» **EXERCISE BRIEF**:
Set down the lines below exactly as they stand, please. Go from the first through the one containing "Decode.off d = Z.of_nat (length pre) ->".

Records from a dataset:
(** StringBytes reads back what the encoder framed, wherever it stands in
    the buffer. *)
Lemma StringBytes_decodes (pre s rest : list byte) (d : Decode.DecodeBuf) :
  Decode.buf d = pre ++ Encode.string_bytes s ++ rest ->
  Decode.off d = Z.of_nat (length pre) ->
  Decode.size d = Z.of_nat (length (Decode.buf d)) ->
  Decode.size d < 2^62 ->
  Decode.err d = None ->
  Z.of_nat (length s) < 2^24 ->
  Decode.StringBytes d
  = Done (s, Decode.set_off
               (Z.of_nat (length pre) + Z.of_nat (length (Encode.string_bytes s))) d).
Proof.
  destruct d as [b o sz e]. cbn [Decode.buf Decode.off Decode.size Decode.err].
  intros -> -> Hsize Hlen -> Hs.
  assert (Hfit : Z.of_nat (length pre) + Z.of_nat (length (Encode.string_bytes s))
                 <= sz).
  { rewrite Hsize, !length_app. lia. }
  unfold Decode.StringBytes, Decode.failed.
  cbn [Decode.buf Decode.off Decode.size Decode.err Decode.set_off].
  revert Hsize Hfit. unfold Encode.string_bytes.
  set (n := Z.of_nat (length s)) in *.
  destruct (Z.ltb_spec n 254) as [Hshort|Hlong];
    intros Hsize Hfit; cbn [length] in Hfit.
  - rewrite int_add_small by lia.
    destruct (Z.gtb_spec (Z.of_nat (length pre) + 1) sz); [lia|].
    cbn [app]. rewrite index_middle, byte_to_of_Z.
    rewrite (Z.mod_small n 256) by lia.
    destruct (Z.eqb_spec n 254); [lia|].
    rewrite (int_add_small n 1) by lia.
    rewrite decoder_padding by lia.
    replace ((4 - (n + 1) mod 4) mod 4)
      with (Z.of_nat (length (Encode.padding (1 + n))))
      by (rewrite length_padding; f_equal; f_equal; f_equal; lia).
    subst n.
    rewrite (StringBytes_body_decodes
               (pre ++ [byte_of_Z (Z.of_nat (length s))]) s
               (Encode.padding (1 + Z.of_nat (length s))) rest).
    + do 2 f_equal. unfold Decode.set_off. cbn. f_equal.
      rewrite !length_app. cbn [length]. lia.
    + cbn. rewrite <- !app_assoc. reflexivity.
    + cbn. rewrite length_app. cbn [length]. lia.
    + cbn. assumption.
    + cbn. assumption.
  - rewrite int_add_small by lia.
    destruct (Z.gtb_spec (Z.of_nat (length pre) + 1) sz); [lia|].
    cbn [app le_bytes]. rewrite index_middle.
    change (byte_to_Z "254") with 254. change (254 =? 254) with true. cbv iota.
    rewrite !length_app in Hfit. cbn [length] in Hfit.
    rewrite (int_add_small (Z.of_nat (length pre) + 1) 3) by lia.
    destruct (Z.gtb_spec (Z.of_nat (length pre) + 1 + 3) sz); [lia|].
    rewrite (int_add_small (Z.of_nat (length pre) + 1) 1) by lia.
    rewrite (int_add_small (Z.of_nat (length pre) + 1) 2) by lia.
    set (tail := (s ++ Encode.padding (4 + n)) ++ rest).
    set (whole := pre ++ xfe :: byte_of_Z n :: byte_of_Z (n / 256)
                      :: byte_of_Z (n / 256 / 256) :: tail) in *.
    assert (I1 : index whole (Z.of_nat (length pre) + 1) = Some (byte_of_Z n)).
    { replace whole
        with ((pre ++ [xfe]) ++ byte_of_Z n
                :: (byte_of_Z (n / 256) :: byte_of_Z (n / 256 / 256) :: tail))
        by (subst whole; now rewrite <- app_assoc).
      replace (Z.of_nat (length pre) + 1) with (Z.of_nat (length (pre ++ [xfe])))
        by (rewrite length_app; cbn [length]; lia).
      apply index_middle. }
    assert (I2 : index whole (Z.of_nat (length pre) + 1 + 1)
                 = Some (byte_of_Z (n / 256))).
    { replace whole
        with ((pre ++ [xfe; byte_of_Z n]) ++ byte_of_Z (n / 256)
                :: (byte_of_Z (n / 256 / 256) :: tail))
        by (subst whole; now rewrite <- app_assoc).
      replace (Z.of_nat (length pre) + 1 + 1)
        with (Z.of_nat (length (pre ++ [xfe; byte_of_Z n])))
        by (rewrite length_app; cbn [length]; lia).
      apply index_middle. }
    assert (I3 : index whole (Z.of_nat (length pre) + 1 + 2)
                 = Some (byte_of_Z (n / 256 / 256))).
    { replace whole
        with ((pre ++ [xfe; byte_of_Z n; byte_of_Z (n / 256)])
                ++ byte_of_Z (n / 256 / 256) :: tail)
        by (subst whole; now rewrite <- app_assoc).
      replace (Z.of_nat (length pre) + 1 + 2)
        with (Z.of_nat (length (pre ++ [xfe; byte_of_Z n; byte_of_Z (n / 256)])))
        by (rewrite length_app; cbn [length]; lia).
      apply index_middle. }
    rewrite I1, I2, I3.
    rewrite three_byte_size by lia.
    rewrite decoder_padding by lia.
    replace ((4 - n mod 4) mod 4)
      with (Z.of_nat (length (Encode.padding (4 + n)))).
    2:{ rewrite length_padding. f_equal. f_equal.
        rewrite Z.add_comm, <- (Z.mul_1_l 4) at 1. apply Z.mod_add. lia. }
    subst n.
    rewrite (StringBytes_body_decodes
               (pre ++ [xfe; byte_of_Z (Z.of_nat (length s));
                        byte_of_Z (Z.of_nat (length s) / 256);
                        byte_of_Z (Z.of_nat (length s) / 256 / 256)]) s
               (Encode.padding (4 + Z.of_nat (length s))) rest).
    + do 2 f_equal. unfold Decode.set_off. cbn. f_equal.
      rewrite !length_app. cbn [length]. rewrite ?length_app. lia.
    + cbn. subst whole tail. rewrite <- !app_assoc. reflexivity.
    + cbn. rewrite length_app. cbn [length]. lia.
    + cbn. assumption.
    + cbn. assumption.
Qed.
(** X10. The footprint of [Download]: whatever happens, no file other
    than the destination file is created or changed, the only error it
    returns is the could-not-download error, and it sends at most one
    request, a GET of the episode URL without credentials. *)
Theorem Download_footprint (e : Episode Time) (path : string)
    (writer : option Observer) (w : World) :
  let r := Download e path writer w in
  let fpath := filepath_Join path (List.last (strings_Split (URL e) "/") "") in
  (forall g, g <> fpath -> files (snd r) !! g = files w !! g) /\
  (fst (fst r) = None \/ fst (fst r) = Some ErrCouldNotDownload) /\
  (sent (snd r) = sent w \/
   sent (snd r) = sent w ++ [{| Method := "GET"; Request_URL := URL e; BasicAuth := None |}]).
Proof.
  destruct (Download_frame e path writer w) as (_ & _ & H). exact H.
Qed.

(** X11. When the fetch of the media URL fails or returns a status other
    than 200, [Download] fails with the could-not-download error, creates
    and changes no file, and hands nothing to the observer. *)
Theorem Download_without_200 (e : Episode Time) (path : string)
    (writer : option Observer) (w : World) :
  (forall res, fst (http_Get (URL e) w) = Some res -> StatusCode res <> 200%Z) ->
  fst (Download e path writer w) = (Some ErrCouldNotDownload, writer) /\
  files (snd (Download e path writer w)) = files w.
Proof.
  intros Hno. unfold Download.
  destruct (http_Get (URL e) w) as [[res |] w1] eqn:Hget.
  - apply http_Get_frame in Hget as Hframe. destruct Hframe as (Hfiles & _).
    specialize (Hno res eq_refl).
    destruct (Z.eqb_spec (StatusCode res) 200) as [E | _]; [contradiction |].
    cbn. split; [reflexivity | exact Hfiles].
  - destruct (http_Get_cases (URL e) w) as [[E _] | [_ [[_ E] | (status & body & _ & E)]]];
      rewrite E in Hget; try discriminate; injection Hget as <-; split; reflexivity.
Qed.

Lemma copyChunks_tee_first_fails (f : string) (w : World) (o : Observer)
    (c : list byte) (rest : list (list byte)) :
  write_ok w f = true ->
  obs_fails o (obs_seen o) c = true ->
  copyChunks ({| fw_file := f; fw_world := w |}, o) (c :: rest)
  = (({| fw_file := f;
         fw_world := set_fs_state w (<[f := default [] (files w !! f) ++ c]> (files w))
                                  (open_files w) |},
      {| obs_seen := obs_seen o ++ c; obs_fails := obs_fails o |}), false).
Proof.
  intros Hw Hf. cbn [copyChunks].
  unfold Write at 1, MultiWriter at 1. cbn [fst snd].
  unfold Write at 1, File_Writer at 1. cbn [fw_file fw_world]. rewrite Hw.
  unfold Write at 1, Observer_Writer at 1. rewrite Hf. reflexivity.
Qed.

(** X18. An observer that fails on the first chunk aborts the download:
    [Download] returns the could-not-download error, the observer was
    handed that chunk, and the destination file stays on disk holding that
    chunk (the file is written before the observer, and a partial file is
    not removed). *)
Theorem Download_observer_failure (e : Episode Time) (path : string) (o : Observer)
    (w w1 : World) (res : Response) (c : list byte) (rest : list (list byte)) :
  http_Get (URL e) w = (Some res, w1) ->
  StatusCode res = 200%Z ->
  rd_chunks (Body res) = c :: rest ->
  let fpath := filepath_Join path (List.last (strings_Split (URL e) "/") "") in
  create_ok w fpath = true ->
  write_ok w fpath = true ->
  obs_fails o (obs_seen o) c = true ->
  let r := Download e path (Some o) w in
  fst (fst r) = Some ErrCouldNotDownload /\
  files (snd r) !! fpath = Some c /\
  obs_seen <$> snd (fst r) = Some (obs_seen o ++ c).
Proof.
  intros Hget Hstatus Hchunks fpath Hcreate Hwrite Hfail r. subst r.
  apply http_Get_frame in Hget as Hframe. destruct Hframe as (_ & _ & Hc1 & Hw1 & _).
  unfold Download. rewrite Hget, Hstatus. cbn [Z.eqb Pos.eqb negb].
  fold fpath. unfold os_Create. rewrite Hc1, Hcreate.
  unfold io_Copy. rewrite Hchunks.
  rewrite copyChunks_tee_first_fails;
    [| cbn [write_ok set_fs_state]; rewrite Hw1; exact Hwrite | exact Hfail].
  cbn [negb fst snd fw_world files File_Close Body_Close set_fs_state set_net_state
       obs_seen andb].
  split; [reflexivity |]. split; [| reflexivity].
  rewrite lookup_insert_eq. rewrite lookup_insert_eq. reflexivity.
Qed.

End DownloadMore.

(** * More about the file name *)

Lemma noSlash_inv (c : ascii) (s : string) :
  noSlash (String c s) -> c <> "/"%char /\ noSlash s.
Proof.
  intros H. split.
  - intros ->. apply (H "" s). reflexivity.
  - intros pre post ->. apply (H (String c pre) post). reflexivity.
Qed.

Lemma Split_from_noSlash (s cur : string) :
  noSlash s -> List.last (Split_from "/" s 0 cur) "" = (cur ++ s)%string.
Proof.
  revert cur. induction s as [| c s IH]; intros cur Hs; cbn [Split_from].
  - cbn [List.last]. rewrite append_empty_r. reflexivity.
  - apply noSlash_inv in Hs as [Hc Hs].
    rewrite prefix_slash_ne by exact Hc. rewrite IH by exact Hs.
    apply append_assoc.
Qed.

Lemma Split_from_after_slash (pre name cur : string) :
  noSlash name ->
  List.last (Split_from "/" (pre ++ "/" ++ name) 0 cur) "" = name.
Proof.
  intros Hname. revert cur. induction pre as [| c pre IH]; intros cur.
  - change ("" ++ "/" ++ name)%string with (String "/" name).
    cbn [Split_from]. rewrite prefix_slash_eq. cbn [String.length Nat.sub].
    rewrite last_cons_nonempty by apply Split_from_nonempty.
    apply (Split_from_noSlash name "" Hname).
  - rewrite append_cons. cbn [Split_from].
    destruct (Ascii.ascii_dec c "/") as [-> | Hc].
    + rewrite prefix_slash_eq. cbn [String.length Nat.sub].
      rewrite last_cons_nonempty by apply Split_from_nonempty. apply IH.
    + rewrite prefix_slash_ne by exact Hc. apply IH.
Qed.

Lemma noSlash_forallb (s : string) :
  forallb (fun c => negb (Ascii.eqb c "/")) (list_ascii_of_string s) = true -> noSlash s.
Proof.
  induction s as [| c s IH]; cbn [list_ascii_of_string forallb].
  - intros _. apply noSlash_empty.
  - intros H. apply andb_prop in H as [Hc Hs].
    apply noSlash_cons; [| apply IH, Hs].
    destruct (Ascii.eqb_spec c "/"); [discriminate Hc | assumption].
Qed.

(** X12. The name [Download] gives the file is what follows the last
    slash of the URL: for a URL [pre/name] with no slash in [name] it is
    [name], so it is empty when the URL ends in a slash; for a URL without
    any slash it is the whole URL. *)
Theorem Download_file_name (url pre name : string) :
  noSlash name ->
  (url = (pre ++ "/" ++ name)%string -> List.last (strings_Split url "/") "" = name) /\
  (url = name -> List.last (strings_Split url "/") "" = url) /\
  List.last (strings_Split (pre ++ "/") "/") "" = "".
Proof.
  intros Hname. unfold strings_Split. repeat split.
  - intros ->. apply Split_from_after_slash, Hname.
  - intros ->. apply (Split_from_noSlash name "" Hname).
  - apply (Split_from_after_slash pre "" ""), noSlash_empty.
Qed.

(** * More about the listing *)

Section ListingMore.

Context {L : Lib}.

Lemma shownTitle_length (e : Episode Time) :
  String.length (shownTitle e) <= titleLength /\
  String.length (shownTitle e) <= String.length (Title e).
Proof.
  unfold shownTitle.
  destruct (Nat.ltb_spec titleLength (String.length (Title e))) as [Hlong | Hshort].
  - rewrite length_append, length_substring_0; unfold titleLength in *; cbn; lia.
  - lia.
Qed.

(** X13. No shown title is wider than the title column: for every episode
    of the list its shown title has at most [titleColumn] bytes, so where
    the rune count of the shown title is its byte length (an ASCII title),
    the padded title cell has exactly [titleColumn] bytes and the columns
    of the listing line up. *)
Theorem shownTitle_fits_column (episodes : list (Episode Time)) (e : Episode Time) :
  In e episodes ->
  String.length (shownTitle e) <= titleColumn episodes /\
  (utf8_RuneCountInString (shownTitle e) = String.length (shownTitle e) ->
   String.length (padRight (titleColumn episodes) (shownTitle e)) = titleColumn episodes).
Proof.
  intros Hin.
  assert (Hfit : String.length (shownTitle e) <= titleColumn episodes).
  { pose proof (shownTitle_length e) as [H60 Hle].
    pose proof (maxTitle_ge episodes e Hin) as Hmax.
    unfold titleColumn. rewrite longestTitle_max.
    destruct (Nat.ltb_spec titleLength (maxTitle episodes)); lia. }
  split; [exact Hfit |].
  intros Hrunes. unfold padRight. rewrite length_append, Hrunes.
  assert (Hsp : forall n, String.length (spaces n) = n).
  { induction n as [| n IH]; cbn; [reflexivity | rewrite IH; reflexivity]. }
  rewrite Hsp. lia.
Qed.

» **PROBLEM SOLUTION**:
(** StringBytes reads back what the encoder framed, wherever it stands in
    the buffer. *)
Lemma StringBytes_decodes (pre s rest : list byte) (d : Decode.DecodeBuf) :
  Decode.buf d = pre ++ Encode.string_bytes s ++ rest ->
  Decode.off d = Z.of_nat (length pre) ->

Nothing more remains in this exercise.